■ Data for the task:
========================================
(** C3, as amended: an authorized batch for one device whose items all have
    a class name and, where allow-listed, a representable timestamp, is
    answered with [count] = the number [a] of allow-listed items; the other
    items are skipped without ending the batch; the accepted items are put in
    front of the store, one detection each, and the store is then cut to its
    1000 most recent entries, so all of them are stored when [a ≤ 1000]; and
    the counter of the device, if it is registered, grows by exactly [a]. *)
Theorem batch_counts_accepted_items
    (clock : Z → Z) (now : Z) (req : Batch.Request) (s : State) (d : string)
    (items : list Batch.Item) :
  Batch.authorized req = true →
  Batch.device_id (Batch.payload req) = Some d → d ≠ EmptyString →
  Batch.detections (Batch.payload req) = Some items →
  Forall well_formed items →
  let accepted := filter (λ det, allowed det) items in
  let a := Z.of_nat (length accepted) in
  let new := detectionsOf clock d (displayName (deviceStore s !! d) d) 0 items in
  let s' := (Batch.POST clock now req s).1 in
  (Batch.POST clock now req s).2
    = mkResponse 200 (BatchRecorded (pretty a +:+ " detections recorded") a)
  ∧ Forall2 (λ x det, Batch.class_name det = Some (Detection.className x)
                      ∧ Detection.confidence x = Batch.confidence det
                      ∧ Detection.deviceId x = d
                      ∧ Detection.deviceName x = displayName (deviceStore s !! d) d)
            new accepted
  ∧ all_detections s' = take 1000 (rev new ++ all_detections s)
  ∧ (a ≤ 1000 → take (length accepted) (all_detections s') = rev new)
  ∧ ∀ dev, deviceStore s !! d = Some dev →
      ∃ dev', deviceStore s' !! d = Some dev'
        ∧ DeviceStats.detectionCount (Device.stats dev')
          = Some (or_number (DeviceStats.detectionCount (Device.stats dev)) 0 + a).
Proof.
  intros Ha Hd Hd' Hi Hwf accepted a new s'.
  assert (truthy (Some d) = Some d) as Ht.
  { simpl. by destruct (String.eqb_spec d EmptyString). }
  destruct (loop_well_formed clock d (displayName (deviceStore s !! d) d) items
              (all_detections s) 0 0 Hwf) as (l & a' & r' & Hloop).
  pose proof Hloop as Hl. apply loop_Done in Hl as (-> & -> & _ & _).
  assert (Batch.POST clock now req s
          = (mkState
               match deviceStore s !! d with
               | Some dev => <[d := Batch.touch now a dev]> (deviceStore s)
               | None => deviceStore s
               end
               (<["all" := truncate 1000 (rev new ++ all_detections s)]>
                  (detectionStore s))
               (detectionEventLog s) (broadcasts s),
             mkResponse 200 (BatchRecorded (pretty a +:+ " detections recorded") a)))
    as E.
  { unfold Batch.POST. rewrite Ha, Hd, Hi, Ht. simpl. by rewrite Hloop. }
  subst s'. rewrite E. simpl. rewrite all_detections_insert, truncate_take.
  repeat split.
  - apply detectionsOf_items.
  - intros Hle.
    assert (length (rev new) = length accepted) as Hn.
    { rewrite length_rev. apply detectionsOf_length. }
    assert (length accepted `min` 1000 = length accepted)%nat as Hm by lia.
    rewrite take_take, Hm, take_app_le by lia. apply take_ge. lia.
  - intros dev Hdev. rewrite Hdev. exists (Batch.touch now a dev).
    by rewrite lookup_insert_eq.
Qed.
========================================
■ Required action: Please write out the data again exactly as it stands.

■ Solution for this problem:
(** C3, as amended: an authorized batch for one device whose items all have
    a class name and, where allow-listed, a representable timestamp, is
    answered with [count] = the number [a] of allow-listed items; the other
    items are skipped without ending the batch; the accepted items are put in
    front of the store, one detection each, and the store is then cut to its
    1000 most recent entries, so all of them are stored when [a ≤ 1000]; and
    the counter of the device, if it is registered, grows by exactly [a]. *)
Theorem batch_counts_accepted_items
    (clock : Z → Z) (now : Z) (req : Batch.Request) (s : State) (d : string)
    (items : list Batch.Item) :
  Batch.authorized req = true →
  Batch.device_id (Batch.payload req) = Some d → d ≠ EmptyString →
  Batch.detections (Batch.payload req) = Some items →
  Forall well_formed items →
  let accepted := filter (λ det, allowed det) items in
  let a := Z.of_nat (length accepted) in
  let new := detectionsOf clock d (displayName (deviceStore s !! d) d) 0 items in
  let s' := (Batch.POST clock now req s).1 in
  (Batch.POST clock now req s).2
    = mkResponse 200 (BatchRecorded (pretty a +:+ " detections recorded") a)
  ∧ Forall2 (λ x det, Batch.class_name det = Some (Detection.className x)
                      ∧ Detection.confidence x = Batch.confidence det
                      ∧ Detection.deviceId x = d
                      ∧ Detection.deviceName x = displayName (deviceStore s !! d) d)
            new accepted
  ∧ all_detections s' = take 1000 (rev new ++ all_detections s)
  ∧ (a ≤ 1000 → take (length accepted) (all_detections s') = rev new)
  ∧ ∀ dev, deviceStore s !! d = Some dev →
      ∃ dev', deviceStore s' !! d = Some dev'
        ∧ DeviceStats.detectionCount (Device.stats dev')
          = Some (or_number (DeviceStats.detectionCount (Device.stats dev)) 0 + a).
Proof.
  intros Ha Hd Hd' Hi Hwf accepted a new s'.
  assert (truthy (Some d) = Some d) as Ht.
  { simpl. by destruct (String.eqb_spec d EmptyString). }
  destruct (loop_well_formed clock d (displayName (deviceStore s !! d) d) items
              (all_detections s) 0 0 Hwf) as (l & a' & r' & Hloop).
  pose proof Hloop as Hl. apply loop_Done in Hl as (-> & -> & _ & _).
  assert (Batch.POST clock now req s
          = (mkState
               match deviceStore s !! d with
               | Some dev => <[d := Batch.touch now a dev]> (deviceStore s)
               | None => deviceStore s
               end
               (<["all" := truncate 1000 (rev new ++ all_detections s)]>
                  (detectionStore s))
               (detectionEventLog s) (broadcasts s),
             mkResponse 200 (BatchRecorded (pretty a +:+ " detections recorded") a)))
    as E.
  { unfold Batch.POST. rewrite Ha, Hd, Hi, Ht. simpl. by rewrite Hloop. }
  subst s'. rewrite E. simpl. rewrite all_detections_insert, truncate_take.
  repeat split.
  - apply detectionsOf_items.
  - intros Hle.
    assert (length (rev new) = length accepted) as Hn.
    { rewrite length_rev. apply detectionsOf_length. }
    assert (length accepted `min` 1000 = length accepted)%nat as Hm by lia.
    rewrite take_take, Hm, take_app_le by lia. apply take_ge. lia.
  - intros dev Hdev. rewrite Hdev. exists (Batch.touch now a dev).
    by rewrite lookup_insert_eq.
Qed.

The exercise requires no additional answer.